Collection entries:
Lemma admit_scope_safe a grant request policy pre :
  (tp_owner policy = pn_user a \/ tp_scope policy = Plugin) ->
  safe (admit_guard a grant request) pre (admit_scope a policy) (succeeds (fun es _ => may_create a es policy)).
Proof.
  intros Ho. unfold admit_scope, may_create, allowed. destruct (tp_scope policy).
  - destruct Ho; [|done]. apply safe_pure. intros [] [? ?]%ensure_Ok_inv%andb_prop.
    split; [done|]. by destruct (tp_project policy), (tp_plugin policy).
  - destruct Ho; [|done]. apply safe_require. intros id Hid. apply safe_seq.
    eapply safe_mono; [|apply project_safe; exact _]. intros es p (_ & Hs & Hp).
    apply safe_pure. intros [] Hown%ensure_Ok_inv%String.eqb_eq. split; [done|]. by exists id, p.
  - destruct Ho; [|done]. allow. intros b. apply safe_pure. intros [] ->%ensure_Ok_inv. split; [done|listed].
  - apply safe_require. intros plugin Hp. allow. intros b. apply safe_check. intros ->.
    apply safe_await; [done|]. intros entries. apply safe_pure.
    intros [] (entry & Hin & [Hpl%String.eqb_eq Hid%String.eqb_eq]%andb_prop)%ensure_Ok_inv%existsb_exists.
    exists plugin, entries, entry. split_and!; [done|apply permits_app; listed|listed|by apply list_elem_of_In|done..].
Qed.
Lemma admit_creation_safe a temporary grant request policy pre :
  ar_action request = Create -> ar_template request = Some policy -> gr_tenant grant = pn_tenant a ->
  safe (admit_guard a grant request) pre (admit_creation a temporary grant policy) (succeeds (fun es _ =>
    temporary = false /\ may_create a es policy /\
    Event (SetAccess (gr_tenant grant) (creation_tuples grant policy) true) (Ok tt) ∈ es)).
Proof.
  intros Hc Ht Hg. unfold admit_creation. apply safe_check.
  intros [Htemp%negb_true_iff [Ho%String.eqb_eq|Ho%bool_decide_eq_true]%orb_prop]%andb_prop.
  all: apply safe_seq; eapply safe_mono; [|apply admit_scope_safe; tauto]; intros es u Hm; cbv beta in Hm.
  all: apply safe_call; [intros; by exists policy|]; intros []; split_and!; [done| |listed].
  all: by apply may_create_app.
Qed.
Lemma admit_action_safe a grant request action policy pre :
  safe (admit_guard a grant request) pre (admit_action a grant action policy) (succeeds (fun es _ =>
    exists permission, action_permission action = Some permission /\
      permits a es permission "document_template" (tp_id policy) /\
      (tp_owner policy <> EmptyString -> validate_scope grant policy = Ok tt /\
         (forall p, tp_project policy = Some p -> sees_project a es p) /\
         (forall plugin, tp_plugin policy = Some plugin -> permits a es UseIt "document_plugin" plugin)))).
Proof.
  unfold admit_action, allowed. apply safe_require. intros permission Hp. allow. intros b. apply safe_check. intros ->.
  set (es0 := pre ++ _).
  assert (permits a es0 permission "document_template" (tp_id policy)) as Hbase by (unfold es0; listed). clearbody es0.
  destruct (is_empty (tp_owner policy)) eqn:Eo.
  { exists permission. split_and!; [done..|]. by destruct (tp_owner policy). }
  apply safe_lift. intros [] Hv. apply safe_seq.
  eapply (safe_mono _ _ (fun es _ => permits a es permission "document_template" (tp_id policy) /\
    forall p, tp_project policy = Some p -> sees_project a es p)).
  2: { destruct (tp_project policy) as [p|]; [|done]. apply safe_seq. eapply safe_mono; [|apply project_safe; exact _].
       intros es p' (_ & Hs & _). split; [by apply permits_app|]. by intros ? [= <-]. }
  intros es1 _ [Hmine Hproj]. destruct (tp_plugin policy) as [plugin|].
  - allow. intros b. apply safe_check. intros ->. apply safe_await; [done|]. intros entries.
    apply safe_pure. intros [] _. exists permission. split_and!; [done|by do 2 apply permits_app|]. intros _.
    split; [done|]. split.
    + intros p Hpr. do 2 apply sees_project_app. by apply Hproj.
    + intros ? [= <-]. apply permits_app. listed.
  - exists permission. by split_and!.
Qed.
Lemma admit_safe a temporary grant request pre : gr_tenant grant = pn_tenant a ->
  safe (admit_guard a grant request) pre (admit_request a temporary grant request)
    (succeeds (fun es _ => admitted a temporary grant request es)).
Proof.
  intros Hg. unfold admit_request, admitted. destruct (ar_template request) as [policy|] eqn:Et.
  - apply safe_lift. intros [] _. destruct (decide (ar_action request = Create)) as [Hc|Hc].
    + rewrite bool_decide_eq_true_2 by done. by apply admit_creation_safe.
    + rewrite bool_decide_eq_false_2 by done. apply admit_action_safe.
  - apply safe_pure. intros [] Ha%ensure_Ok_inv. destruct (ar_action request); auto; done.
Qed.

#### [Task to complete]
All of the data above should be reproduced word for word.

#### [Task result]
Lemma admit_scope_safe a grant request policy pre :
  (tp_owner policy = pn_user a \/ tp_scope policy = Plugin) ->
  safe (admit_guard a grant request) pre (admit_scope a policy) (succeeds (fun es _ => may_create a es policy)).
Proof.
  intros Ho. unfold admit_scope, may_create, allowed. destruct (tp_scope policy).
  - destruct Ho; [|done]. apply safe_pure. intros [] [? ?]%ensure_Ok_inv%andb_prop.
    split; [done|]. by destruct (tp_project policy), (tp_plugin policy).
  - destruct Ho; [|done]. apply safe_require. intros id Hid. apply safe_seq.
    eapply safe_mono; [|apply project_safe; exact _]. intros es p (_ & Hs & Hp).
    apply safe_pure. intros [] Hown%ensure_Ok_inv%String.eqb_eq. split; [done|]. by exists id, p.
  - destruct Ho; [|done]. allow. intros b. apply safe_pure. intros [] ->%ensure_Ok_inv. split; [done|listed].
  - apply safe_require. intros plugin Hp. allow. intros b. apply safe_check. intros ->.
    apply safe_await; [done|]. intros entries. apply safe_pure.
    intros [] (entry & Hin & [Hpl%String.eqb_eq Hid%String.eqb_eq]%andb_prop)%ensure_Ok_inv%existsb_exists.
    exists plugin, entries, entry. split_and!; [done|apply permits_app; listed|listed|by apply list_elem_of_In|done..].
Qed.
Lemma admit_creation_safe a temporary grant request policy pre :
  ar_action request = Create -> ar_template request = Some policy -> gr_tenant grant = pn_tenant a ->
  safe (admit_guard a grant request) pre (admit_creation a temporary grant policy) (succeeds (fun es _ =>
    temporary = false /\ may_create a es policy /\
    Event (SetAccess (gr_tenant grant) (creation_tuples grant policy) true) (Ok tt) ∈ es)).
Proof.
  intros Hc Ht Hg. unfold admit_creation. apply safe_check.
  intros [Htemp%negb_true_iff [Ho%String.eqb_eq|Ho%bool_decide_eq_true]%orb_prop]%andb_prop.
  all: apply safe_seq; eapply safe_mono; [|apply admit_scope_safe; tauto]; intros es u Hm; cbv beta in Hm.
  all: apply safe_call; [intros; by exists policy|]; intros []; split_and!; [done| |listed].
  all: by apply may_create_app.
Qed.
Lemma admit_action_safe a grant request action policy pre :
  safe (admit_guard a grant request) pre (admit_action a grant action policy) (succeeds (fun es _ =>
    exists permission, action_permission action = Some permission /\
      permits a es permission "document_template" (tp_id policy) /\
      (tp_owner policy <> EmptyString -> validate_scope grant policy = Ok tt /\
         (forall p, tp_project policy = Some p -> sees_project a es p) /\
         (forall plugin, tp_plugin policy = Some plugin -> permits a es UseIt "document_plugin" plugin)))).
Proof.
  unfold admit_action, allowed. apply safe_require. intros permission Hp. allow. intros b. apply safe_check. intros ->.
  set (es0 := pre ++ _).
  assert (permits a es0 permission "document_template" (tp_id policy)) as Hbase by (unfold es0; listed). clearbody es0.
  destruct (is_empty (tp_owner policy)) eqn:Eo.
  { exists permission. split_and!; [done..|]. by destruct (tp_owner policy). }
  apply safe_lift. intros [] Hv. apply safe_seq.
  eapply (safe_mono _ _ (fun es _ => permits a es permission "document_template" (tp_id policy) /\
    forall p, tp_project policy = Some p -> sees_project a es p)).
  2: { destruct (tp_project policy) as [p|]; [|done]. apply safe_seq. eapply safe_mono; [|apply project_safe; exact _].
       intros es p' (_ & Hs & _). split; [by apply permits_app|]. by intros ? [= <-]. }
  intros es1 _ [Hmine Hproj]. destruct (tp_plugin policy) as [plugin|].
  - allow. intros b. apply safe_check. intros ->. apply safe_await; [done|]. intros entries.
    apply safe_pure. intros [] _. exists permission. split_and!; [done|by do 2 apply permits_app|]. intros _.
    split; [done|]. split.
    + intros p Hpr. do 2 apply sees_project_app. by apply Hproj.
    + intros ? [= <-]. apply permits_app. listed.
  - exists permission. by split_and!.
Qed.
Lemma admit_safe a temporary grant request pre : gr_tenant grant = pn_tenant a ->
  safe (admit_guard a grant request) pre (admit_request a temporary grant request)
    (succeeds (fun es _ => admitted a temporary grant request es)).
Proof.
  intros Hg. unfold admit_request, admitted. destruct (ar_template request) as [policy|] eqn:Et.
  - apply safe_lift. intros [] _. destruct (decide (ar_action request = Create)) as [Hc|Hc].
    + rewrite bool_decide_eq_true_2 by done. by apply admit_creation_safe.
    + rewrite bool_decide_eq_false_2 by done. apply admit_action_safe.
  - apply safe_pure. intros [] Ha%ensure_Ok_inv. destruct (ar_action request); auto; done.
Qed.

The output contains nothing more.